Viral Bayar Parkir Motor Rp 10 Ribu Berdalih THR, Jukir di Jakbar Ditegur Dishub
HAIJAKARTA.ID – Dugaan pungutan liar (pungli) oleh juru parkir (jukir) dengan tarif tinggi saat libur Lebaran terjadi di kawasan Sentra primer Barat (SPB), Kembangan, Jakarta Barat.

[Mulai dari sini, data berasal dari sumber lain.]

(** * py-uconnect: the cloud client [pyfiat/api.py]

    A shallow embedding of class [API]: the federated login chain, the
    freshness check that guards every authenticated call, the four read
    operations and the remote command with its PIN step-up.

    Python values are an inductive type, dictionaries are finite maps,
    and every method is a computation in a state-and-exception monad over
    the instance attributes and a trace of the effects performed so far
    (clock reads, random draws, HTTP requests, the creation of the
    federation client and the calls to it).  What
    the outside world answers is read from an environment record, so the
    statements below hold for every server behaviour. *)

From Stdlib Require Import ZArith Ascii String.
From stdpp Require Import base option gmap strings list fin_maps pretty.

Set Warnings "-register-all".
Local Open Scope Z_scope.
Local Open Scope string_scope.

(** ** Python values *)

(** A [tzinfo]: the UTC offset, in microseconds, that it gives to a
    wall-clock reading and its [fold]. *)
Record tzinfo : Type := {
  utcoffset : Z -> bool -> Z
}.

(** A [datetime]: its wall-clock reading in microseconds since
    0001-01-01T00:00 ([datetime.min]), its [fold], and its tzinfo ([None]
    when it is naive). *)
Record datetime : Type := {
  wall : Z;
  fold : bool;
  tz : option tzinfo
}.

(** The values that travel through the client: what [json.loads] builds,
    plus [datetime] values ([PTime]), which is what the federation client
    returns as [Expiration].  JSON numbers with a fractional part are
    outside the model. *)
Inductive pyval : Type :=
| PNone
| PBool (b : bool)
| PInt (z : Z)
| PStr (s : string)
| PTime (t : datetime)
| PList (l : list pyval)
| PDict (d : gmap string pyval).

(** The exceptions the client can raise or let through. *)
Inductive exn : Type :=
| Exception_ (msg : string)        (* raise Exception(msg) *)
| KeyError (key : string)          (* d[key], key absent *)
| TypeError                        (* operator applied to a wrong type *)
| AttributeError (attr : string)   (* method absent on the receiver *)
| JSONDecodeError                  (* body or file that is not JSON *)
| RequestException (tag : string)  (* raised by the HTTP transport *)
| ClientError (tag : string)       (* raised by the federation client *)
| FileNotFoundError (path : string)
| OverflowError                    (* datetime arithmetic out of range *)
| BotoCoreError (tag : string).    (* raised by boto3.client(...) *)

Inductive result (A : Type) : Type :=
| Ok (a : A)
| Raised (e : exn).
Arguments Ok {A} a.
Arguments Raised {A} e.

(** [a | b] on dictionaries: the entries of [a], overwritten and extended
    by those of [b]. *)
Definition dict_or {V : Type} (a b : gmap string V) : gmap string V :=
  union_with (fun _ y => Some y) a b.

(** ** Strings *)

Definition upper_ascii (c : ascii) : ascii :=
  let n := N_of_ascii c in
  if ((97 <=? n) && (n <=? 122))%N then ascii_of_N (n - 32) else c.

(** [str.upper] on ASCII text. *)
Fixpoint upper (s : string) : string :=
  match s with
  | EmptyString => EmptyString
  | String c r => String (upper_ascii c) (upper r)
  end.

(** [s[0:n]]. *)
Fixpoint take_str (n : nat) (s : string) : string :=
  match n, s with
  | S k, String c r => String c (take_str k r)
  | _, _ => EmptyString
  end.

Fixpoint starts_with (p s : string) : bool :=
  match p, s with
  | EmptyString, _ => true
  | String a p', String b s' => if Ascii.eqb a b then starts_with p' s' else false
  | String _ _, EmptyString => false
  end.

(** [p in s] on two strings. *)
Fixpoint contains_str (p s : string) : bool :=
  starts_with p s ||
  match s with
  | EmptyString => false
  | String _ r => contains_str p r
  end.

Definition hex_digit (d : Z) : ascii :=
  match d with
  | 0 => "0" | 1 => "1" | 2 => "2" | 3 => "3" | 4 => "4" | 5 => "5"
  | 6 => "6" | 7 => "7" | 8 => "8" | 9 => "9" | 10 => "a" | 11 => "b"
  | 12 => "c" | 13 => "d" | 14 => "e" | _ => "f"
  end%char.

(** ['%0nx' % v]: the [n] low hexadecimal digits of [v], most significant
    first. *)
Fixpoint hex_of (n : nat) (v : Z) : string :=
  match n with
  | O => EmptyString
  | S k => String (hex_digit ((v / 16 ^ Z.of_nat k) mod 16)) (hex_of k v)
  end.

Definition is_upper_hex (c : ascii) : bool :=
  let n := N_of_ascii c in
  (((48 <=? n) && (n <=? 57)) || ((65 <=? n) && (n <=? 70)))%N.

Fixpoint all_chars (p : ascii -> bool) (s : string) : bool :=
  match s with
  | EmptyString => true
  | String c r => p c && all_chars p r
  end.

(** ** uuid and base64 *)

(** [uuid.uuid4()]: 128 random bits with the variant and version fields
    forced, as the [UUID] constructor does for [version=4]. *)
Definition uuid4_int (rnd : Z) : Z :=
  let i := rnd mod 2 ^ 128 in
  let i := Z.land i (Z.lnot (Z.shiftl 0xc000 48)) in
  let i := Z.lor i (Z.shiftl 0x8000 48) in
  let i := Z.land i (Z.lnot (Z.shiftl 0xf000 64)) in
  Z.lor i (Z.shiftl 4 76).

(** [UUID.hex]. *)
Definition uuid_hex (rnd : Z) : string := hex_of 32 (uuid4_int rnd).

(** [uuid.uuid4().hex.upper()[0:16]]. *)
Definition correlation_id (rnd : Z) : string :=
  take_str 16 (upper (uuid_hex rnd)).

Definition b64_alphabet : string :=
  "ABCDEFGHIJKLMNOPQRSTUVWXYZabcdefghijklmnopqrstuvwxyz0123456789+/".

Definition b64_char (n : N) : ascii :=
  match String.get (N.to_nat n) b64_alphabet with
  | Some c => c
  | None => "="%char
  end.

Fixpoint b64_bytes (bs : list N) : string :=
  match bs with
  | [] => EmptyString
  | [a] =>
      String (b64_char (N.shiftr a 2))
        (String (b64_char (N.shiftl (N.land a 3) 4)) "==")
  | [a; b] =>
      String (b64_char (N.shiftr a 2))
        (String (b64_char (N.lor (N.shiftl (N.land a 3) 4) (N.shiftr b 4)))
           (String (b64_char (N.shiftl (N.land b 15) 2)) "="))
  | a :: b :: c :: rest =>
      String (b64_char (N.shiftr a 2))
        (String (b64_char (N.lor (N.shiftl (N.land a 3) 4) (N.shiftr b 4)))
           (String (b64_char (N.lor (N.shiftl (N.land b 15) 2) (N.shiftr c 6)))
              (String (b64_char (N.land c 63)) (b64_bytes rest))))
  end.

Fixpoint bytes_of (s : string) : list N :=
  match s with
  | EmptyString => []
  | String c r => N_of_ascii c :: bytes_of r
  end.

(** [base64.b64encode(s.encode()).decode(encoding="utf-8")]; a [string]
    here already is its UTF-8 bytes. *)
Definition b64encode (s : string) : string := b64_bytes (bytes_of s).

(** ** Operators on Python values *)

(** [v[key]] with a string key. *)
Definition subscript (v : pyval) (key : string) : result pyval :=
  match v with
  | PDict d =>
      match d !! key with
      | Some x => Ok x
      | None => Raised (KeyError key)
      end
  | _ => Raised TypeError
  end.

Definition is_str (key : string) (v : pyval) : bool :=
  match v with
  | PStr s => String.eqb s key
  | _ => false
  end.

(** [key in v] with a string key: a key of a dict, an element of a list,
    a substring of a string; a [TypeError] on anything else. *)
Definition py_in (key : string) (v : pyval) : result bool :=
  match v with
  | PDict d => Ok (bool_decide (is_Some (d !! key)))
  | PList l => Ok (existsb (is_str key) l)
  | PStr s => Ok (contains_str key s)
  | _ => Raised TypeError
  end.

(** [v.get(key, dflt)]. *)
Definition py_get (v : pyval) (key : string) (dflt : pyval) : result pyval :=
  match v with
  | PDict d => Ok (default dflt (d !! key))
  | _ => Raised (AttributeError "get")
  end.

(** [v != n] for an integer literal [n]; [True] and [False] compare as 1
    and 0. *)
Definition ne_int (v : pyval) (n : Z) : bool :=
  match v with
  | PInt z => negb (Z.eqb z n)
  | PBool b => negb (Z.eqb (Z.b2z b) n)
  | _ => true
  end.

(** [v != s] for a string literal [s]. *)
Definition ne_str (v : pyval) (s : string) : bool := negb (is_str s v).

(** [datetime.timedelta(minutes=5)], in microseconds. *)
Definition five_minutes : Z := 5 * 60 * 1000000.

(** [v - datetime.timedelta(minutes=5)]: the wall-clock reading moves
    back five minutes, the tzinfo stays and the fold is 0; a reading
    before [datetime.min] is an [OverflowError]. *)
Definition minus_five_minutes (v : pyval) : result datetime :=
  match v with
  | PTime d =>
      if (wall d - five_minutes <? 0)%Z then Raised OverflowError
      else Ok {| wall := wall d - five_minutes; fold := false; tz := tz d |}
  | _ => Raised TypeError
  end.

(** The instant of an aware [datetime], in microseconds since
    0001-01-01T00:00 UTC: its wall-clock reading less the offset its
    tzinfo gives to that reading. *)
Definition instant (d : datetime) : option Z :=
  match tz d with
  | Some z => Some (wall d - utcoffset z (wall d) (fold d))
  | None => None
  end.

(** [now > d], where [now] is [datetime.now().astimezone()] at instant
    [t].  That value carries a tzinfo object of its own, so the two are
    compared as instants; a naive [d] is a [TypeError]. *)
Definition now_gt (t : Z) (d : datetime) : result bool :=
  match instant d with
  | Some i => Ok (i <? t)%Z
  | None => Raised TypeError
  end.

(** ** Configuration and requests *)

(** [brands.Brand]: the fields the client reads. *)
Record Brand : Type := {
  region : string;
  login_api_key : string;
  api_key : string;
  login_url : string;
  token_url : string;
  api_url : string;
  auth_api_key : string;
  auth_url : string
}.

Adanya hal tersebut, Suku Dinas Perhubungan (Sudinhub) jakarta barat langsung memberikan teguran keras kepada juru parkir yang terlibat.
Kasus ini mencuat setelah viral di media sosial yang memperlihatkan seorang warga mengeluhkan kekesalannya karena dipaksa membayar tarif parkir motor sebesar Rp 10 ribu yang dimintai dengan alasan Tunjangan Hari raya (THR) karena masih dalam asa libur Lebaran.

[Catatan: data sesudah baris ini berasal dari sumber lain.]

(** * youtube-ass: Youtube XML annotations to ASS subtitles

    A shallow embedding of [youtube-ass.py] (class [YoutubeAss]) and the
    properties of its position mapper, its XML parse step and its ASS
    serialisers.

    Conventions of the embedding.
    - The interpreter is Python 3: a [dict] keeps insertion order, ordering
      [None] against a string raises [TypeError], [str.encode] yields
      [bytes], and [str.format] renders [bytes] as a bytes literal.
    - A Python [str] is a [string] holding the UTF-8 code units of the text;
      byte-wise lexicographic order on UTF-8 is code-point order, which is
      the order Python compares strings by.  [float] reads the characters
      back and takes the decimal digits and the white space of every
      script, by the Unicode 14.0.0 tables of CPython 3.11.
    - A Python [float] is an IEEE-754 binary64 number: [spec_float] at
      precision 53 and maximal exponent 1024, rounded to nearest even.
    - The input is the element tree that [xml.etree.ElementTree.fromstring]
      returns; a document that [fromstring] rejects never reaches the code
      modelled here. *)

From Stdlib Require Import ZArith QArith List String Ascii Bool Lia Lqa.
From Stdlib Require Import DecimalString.
From Stdlib Require Import Floats.SpecFloat.
Import ListNotations.

Local Open Scope string_scope.
Local Open Scope Z_scope.

(** ** Exceptions *)

Inductive exn : Type :=
| AttributeError
| IndexError
| KeyError
| TypeError
| ValueError.

Inductive result (A : Type) : Type :=
| Ok (a : A)
| Raise (e : exn).
Arguments Ok {A} a.
Arguments Raise {A} e.

Definition bind {A B : Type} (c : result A) (k : A -> result B) : result B :=
  match c with
  | Ok a => k a
  | Raise e => Raise e
  end.

Notation "x <- c ;; k" := (bind c (fun x => k))
  (at level 61, c at next level, right associativity).
Notation "' p <- c ;; k" := (bind c (fun x => let 'p := x in k))
  (at level 61, p pattern, c at next level, right associativity).

(** ** Numbers

    [_get_pos] is written against Python's numeric protocol: it subtracts
    its arguments from the integer canvas size and orders them against the
    integer midpoint.  The interface below is exactly what it uses. *)

Class Number (A : Type) := {
  (** [n - a] for a Python int [n] *)
  rsub_int : Z -> A -> A;
  (** [a - b] *)
  sub : A -> A -> A;
  (** [a < n] and [a > n] for a Python int [n] *)
  lt_int : A -> Z -> bool;
  gt_int : A -> Z -> bool
}.

(** Python ints. *)
#[export] Instance Number_Z : Number Z := {
  rsub_int n a := n - a;
  sub a b := a - b;
  lt_int a n := a <? n;
  gt_int a n := a >? n
}.

(** Exact rationals ([fractions.Fraction]). *)
Definition Qlt_int (a : Q) (n : Z) : bool :=
  match (a ?= inject_Z n)%Q with Lt => true | _ => false end.

Definition Qgt_int (a : Q) (n : Z) : bool :=
  match (a ?= inject_Z n)%Q with Gt => true | _ => false end.

#[export] Instance Number_Q : Number Q := {
  rsub_int n a := (inject_Z n - a)%Q;
  sub a b := (a - b)%Q;
  lt_int := Qlt_int;
  gt_int := Qgt_int
}.

(** Python floats. *)
Definition float : Type := spec_float.

Definition prec : Z := 53.
Definition emax : Z := 1024.

Definition float_sub (a b : float) : float := SFsub prec emax a b.

(** [float(n)] for an int [n], correctly rounded.  (CPython raises
    [OverflowError] where this yields an infinity; the canvas sizes are far
    below that.) *)
Definition float_of_int (n : Z) : float := binary_normalize prec emax n 0 false.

“Memberi teguran keras kepada juru parkir di kawasan CNI Jakarta Barat. Tindak lanjutnya dengan cara ditegur sekaligus mensosialisasikan. Kalau tidak, ya nanti kita operasi dengan Satpol PP (penertiban),” kata Kepala Seksi Operasional Sudinhub Jakbar, Agus prasetyo dilansir dari Antara Jumat, (27/3/2026).
Dishub Siapkan Penertiban Bersama Satpol PP
Sudinhub Jakarta Barat menegaskan selain teguran, pihaknya juga akan melakukan penertibann lanjutan jika praktik serupa kembali terjadi.
Operasi bersama Satpol PP akan dilakukan sebagai langkah tegas dalam menindak jukir liar yang meresahkan masyarakat.
Selain itu, koordinasi juga dilakukan dengan aparatur kecamatan kembangan dan pengelola kawasan CNI guna mencari solusi jangka panjang terkait pengelolaan parkir.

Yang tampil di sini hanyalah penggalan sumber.